When Agent Lessons Fire Too Often: Three Self-Referential Traps
Dead lesson keywords are a known problem. The opposite — keywords that fire in almost every session — is less discussed but just as harmful. Here are three failure modes and how to detect them.
A previous post covered dead keywords: lessons that never fire because their trigger phrases are too abstract. That’s a real problem. But I ran into the opposite this week and it’s just as damaging.
Some keywords fire in every session. Not because the lesson is always needed — because the keyword appears in the infrastructure surrounding every session, not in the situations you’re trying to catch.
My lesson keyword health analysis (scripts/lesson-keyword-health.py) flagged three lessons with a combined 483 hits across 2,745 sessions in a 7-day window. One of them triggered in 17.6% of all sessions. If a lesson fires in one session out of six, it’s not teaching the agent anything — it’s just padding the context.
Here are the three failure modes I fixed, and what to watch for.
Failure Mode 1: Keyword Appears in Tooling Output
The lesson cascade-confidence-negative-margin-is-override.md was supposed to fire when the agent’s cascade selector reported that confidence scores had flipped — a signal to trust the selector’s override rather than second-guessing it.
The keyword I chose: "recommendation_confidence".
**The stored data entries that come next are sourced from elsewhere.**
(** [Item.scrub_details]: [self.details.replace(remove, "")] for each
    removal in turn; only a [str] has [replace]. *)
Definition scrub_details (self : Item) : result text :=
  match details self with
  | VStr d => Ok (foldl (λ details remove, Py.replace remove [] details) d REMOVALS)
  | _ => Raise AttributeError
  end.

(** The test of the list comprehension of [scrub]. *)
Definition keep_word (word : text) : bool :=
  (length word <? 7) || negb (existsb isdigit word).

(** [Item.scrub] on a [str]. *)
Definition scrub (stuff : text) : text :=
  let stuff := Py.strip (re_sub_class stuff) in
  let stuff := Py.replace (T ",,") (T ",")
                 (Py.replace (T ",,,") (T ",")
                    (Py.replace (T " ,") (T ",") stuff)) in
  let words := Py.split (T " ") stuff in
  let select := filter (λ word, keep_word word = true) words in
  Py.join (T " ") select.

(** [Item.scrub] on any value: [re.sub] accepts only a [str]. *)
Definition scrub_value (stuff : value) : result text :=
  match stuff with
  | VStr s => Ok (scrub s)
  | _ => Raise TypeError
  end.

(** [Item.make_prompt]; [p] is [self.prompt], stored once both
    assignments to it are done. *)
Definition make_prompt (self : Item) (text : text) : M Item :=
  let p := QUESTION ++ [NL; NL] ++ T "Main_Category: " ++ format_value (main_category self)
             ++ [NL; NL] ++ text ++ [NL; NL] in
  rounded ← lift (py_round (price self));
  let p := p ++ PREFIX ++ Py.str_int rounded ++ T ".00" in
  let self := set_prompt (Some p) self in
  ids ← tokenizer_encode p;
  mret (set_token_count (length ids) self).

(** Lines 77 to 87 of [Item.parse]: the assembled [contents], with
    [self.details] set on the way. The tokenizer is not called here. *)
Definition parse_contents (self : Item) (data : gmap string value) : result (Item * text) :=
  description ← getitem data "description";
  contents ← join_value [NL] description;
  let contents := if bool_decide (contents = []) then contents else contents ++ [NL] in
  features ← getitem data "features";
  features ← join_value [NL] features;
  let contents := if bool_decide (features = []) then contents
                  else contents ++ features ++ [NL] in
  details ← getitem data "details";
  let self := set_details details self in
  if truthy details
  then scrubbed ← scrub_details self;
       mret (self, contents ++ scrubbed ++ [NL])
  else mret (self, contents).

(** [Item.parse] *)
Definition parse (self : Item) (data : gmap string value) : M Item :=
  sc ← lift (parse_contents self data);
  let self := sc.1 in
  let contents := sc.2 in
  if MIN_CHARS <? length contents then
    let contents := take CEILING_CHARS contents in
    scrubbed_title ← lift (scrub_value (title self));
    let text := scrubbed_title ++ [NL] ++ scrub contents in
    tokens ← tokenizer_encode text;
    if MIN_TOKENS <? length tokens then
      let tokens := take MAX_TOKENS tokens in
      text ← tokenizer_decode tokens;
      self ← make_prompt self text;
      mret (set_include true self)
    else mret self
  else mret self.

(** [Item.__init__]; [price] is the value of [float(price)]. *)
Definition init (data : gmap string value) (price : spec_float) : M Item :=
  title ← lift (getitem data "title");
  main_category ← lift (getitem data "main_category");
  parse (blank title price main_category) data.

(** [Item.test_prompt] *)
Definition test_prompt (self : Item) : result text :=
  match prompt self with
  | Some p =>
      match Py.split PREFIX p with
      | first :: _ => Ok (first ++ PREFIX)
      | [] => Raise IndexError
      end
  | None => Raise AttributeError
  end.

End Item.

(** * Vocabulary of the statements *)

(** [pat in s]: [pat] occurs in [s] as a substring. *)
Definition occurs (pat s : text) : Prop := ∃ a b, s = a ++ pat ++ b.

(** A character [scrub] lets through: outside the class of the regular
    expression, or the space that replaces the class. *)
Definition tidy (c : char) : Prop := in_class c = true → c = SP.

(** The loop of [scrub_details], for any list of removals. *)
Definition delete_all (removals : list text) (d : text) : text :=
  foldl (λ details remove, Py.replace remove [] details) d removals.

(** A text cut into the parts that are kept and the stretches that are
    deleted: the first kept part, then each deleted stretch with the kept
    part that follows it. *)
Definition cutting : Type := text * list (text * text).

(** The text that was cut. *)
Definition whole (c : cutting) : text :=
  c.1 ++ concat ((λ gp, gp.1 ++ gp.2) <$> c.2).

(** What the deletions leave of it: the kept parts, put together. *)
Definition kept (c : cutting) : text := c.1 ++ concat (snd <$> c.2).

Definition kept_parts (c : cutting) : list text := c.1 :: (snd <$> c.2).

Definition deleted_parts (c : cutting) : list text := fst <$> c.2.

(** A stretch of text that deleting occurrences of the strings [removals]
    takes away: one of the strings, or such a stretch with another such
    stretch put inside it or next to it. *)
Inductive Removed (removals : list text) : text → Prop :=
| Removed_one r : r ∈ removals → Removed removals r
| Removed_ins a g b :
    Removed removals (a ++ b) → Removed removals g → Removed removals (a ++ g ++ b).

(** Two cuttings side by side, with the stretch [g] deleted between them. *)
Definition glue (c1 : cutting) (g : text) (c2 : cutting) : cutting :=
  (c1.1, c1.2 ++ (g, c2.1) :: c2.2).

(** What a list of fragments adds to [contents]: the fragments joined by
    newlines and a closing newline, or nothing when that text is empty. *)
Definition text_block (fragments : list text) : text :=
  let s := Py.join [NL] fragments in
  if bool_decide (s = []) then [] else s ++ [NL].

(** [l'] has the fragments of [l], each possibly longer, and possibly more
    fragments after them. *)
Inductive extends : list text → list text → Prop :=
| extends_nil l' : extends [] l'
| extends_cons x x' l l' : x `prefix_of` x' → extends l l' → extends (x :: l) (x' :: l').

(** The words of [scrub] before the list comprehension filters them. *)
Definition raw_words (x : text) : list text :=
  Py.split (T " ")
    (Py.replace (T ",,") (T ",")
       (Py.replace (T ",,,") (T ",")
          (Py.replace (T " ,") (T ",") (Py.strip (re_sub_class x))))).

Section Statements.
Variable encode : text → list token.
Variable decode : list token → text.
Variable isdigit : char → bool.
Variable repr_list : list text → text.

(** The words [scrub] joins, for the input [x]. *)
Definition scrub_words (x : text) : list text :=
  filter (λ word, keep_word isdigit word = true) (raw_words x).

(** The f-string of line 91: what the tokenizer is given. *)
Definition candidate_text (title contents : text) : text :=
  scrub isdigit title ++ [NL] ++ scrub isdigit (take CEILING_CHARS contents).

(** [self.prompt] after line 104. *)
Definition rendered (main_category : value) (body : text) (rounded : Z) : text :=
  QUESTION ++ [NL; NL] ++ T "Main_Category: " ++ format_value repr_list main_category
    ++ [NL; NL] ++ body ++ [NL; NL] ++ PREFIX ++ Py.str_int rounded ++ T ".00".

(** The three ways [Item(data, price)] returns an object, with the calls
    to the tokenizer each one makes. *)
Inductive Built (data : gmap string value) (price : spec_float) (log0 : list event) :
  Item → list event → Prop :=
| Built_short t mc self contents :
    data !! "title" = Some t →
    data !! "main_category" = Some mc →
    parse_contents (blank t price mc) data = Ok (self, contents) →
    length contents ≤ MIN_CHARS →
    Built data price log0 self log0
| Built_few t mc self contents ttl :
    data !! "title" = Some t →
    data !! "main_category" = Some mc →
    parse_contents (blank t price mc) data = Ok (self, contents) →
    MIN_CHARS < length contents →
    t = VStr ttl →
    length (encode (candidate_text ttl contents)) ≤ MIN_TOKENS →
    Built data price log0 self (log0 ++ [Encode (candidate_text ttl contents)])
| Built_accepted t mc self contents ttl rounded :
    data !! "title" = Some t →
    data !! "main_category" = Some mc →
    parse_contents (blank t price mc) data = Ok (self, contents) →
    MIN_CHARS < length contents →
    t = VStr ttl →
    MIN_TOKENS < length (encode (candidate_text ttl contents)) →
    py_round price = Ok rounded →
    let ids := take MAX_TOKENS (encode (candidate_text ttl contents)) in
    let p := rendered mc (decode ids) rounded in
    Built data price log0
      (set_include true (set_token_count (length (encode p)) (set_prompt (Some p) self)))
      (log0 ++ [Encode (candidate_text ttl contents); Decode ids; Encode p]).

End Statements.

(** * Examples *)

(** A tokenizer with one token for each code point, an [isdigit] for the
    ASCII digits and a [repr] that is never called, to run the constructor
    on examples. *)
Definition char_encode (s : text) : list token := Z.of_N <$> s.
Definition char_decode (ids : list token) : text := Z.to_N <$> ids.
Definition ascii_isdigit (c : char) : bool := ((48 <=? c) && (c <=? 57))%N.
Definition no_repr (l : list text) : text := [].

Definition example_title : text := T "Dell Laptop 14 inches".
Definition example_category : text := T "Electronics".

(** A record with the given [description], no [features] and [details]
    set to [None]. *)
Definition example_record (description : list text) : gmap string value :=
  <["title" := VStr example_title]>
    (<["main_category" := VStr example_category]>
       (<["description" := VList description]>
          (<["features" := VList []]>
             (<["details" := VNone]> ∅)))).

(** 122.5 *)
Definition example_price : spec_float := S754_finite false 245 (-1).

Definition example_run (data : gmap string value) : result Item * list event :=
  init char_encode char_decode ascii_isdigit no_repr data example_price [].

(** One word of 900 characters, with no digit in it. *)
Definition long_word : text := concat (replicate 300 (T "ab-")).

Definition example_self : Item :=
  blank (VStr example_title) example_price (VStr example_category).
Definition example_contents : text := long_word ++ [NL].

(** [description = [long_word]]: accepted. *)
Definition example_item : Item :=
  Eval vm_compute in
    match (example_run (example_record [long_word])).1 with
    | Ok item => item
    | Raise _ => example_self
    end.
Definition example_log : list event :=
  Eval vm_compute in (example_run (example_record [long_word])).2.

(** No text at all: rejected. *)
Definition example_rejected : Item :=
  Eval vm_compute in
    match (example_run (example_record [])).1 with
    | Ok item => item
    | Raise _ => example_self
    end.

(** One more character, a digit, at the end of the only word: [scrub]
    drops the word, and the record is rejected. *)
Definition example_longer_rejected : Item :=
  Eval vm_compute in
    match (example_run (example_record [long_word ++ T "1"])).1 with
    | Ok item => item
    | Raise _ => example_self
    end.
The problem: the cascade selector script dumps a JSON blob at the start of every session. That blob contains recommendation_confidence as a field name, regardless of whether an override actually happened. So the lesson fired on every cascade run — whether the confidence margin was negative or not.
Fix: replace the tooling field name with a phrase that only appears when the override is actually active: "level: override". That string is only present when the override path engaged. Session count dropped from 483 to a handful.
The rule: if a keyword is a field name, a config key, or any string that appears in normal program output, it’ll fire constantly. Keywords should match states, not data schemas.
Failure Mode 2: Keyword Is Too Category-Generic
The lesson autonomous-run.md had a keyword "synthetic_calibration". That term appears in the context section of almost every autonomous session — it’s part of the session-type metadata injected at startup to help with routing.
It’s not that the keyword is wrong exactly — it’s that it’s so broadly matched that every session qualifies. The lesson was designed to fire when calibration guidance appeared in a specific, unusual context. Instead it fired everywhere because synthetic calibration is standard metadata.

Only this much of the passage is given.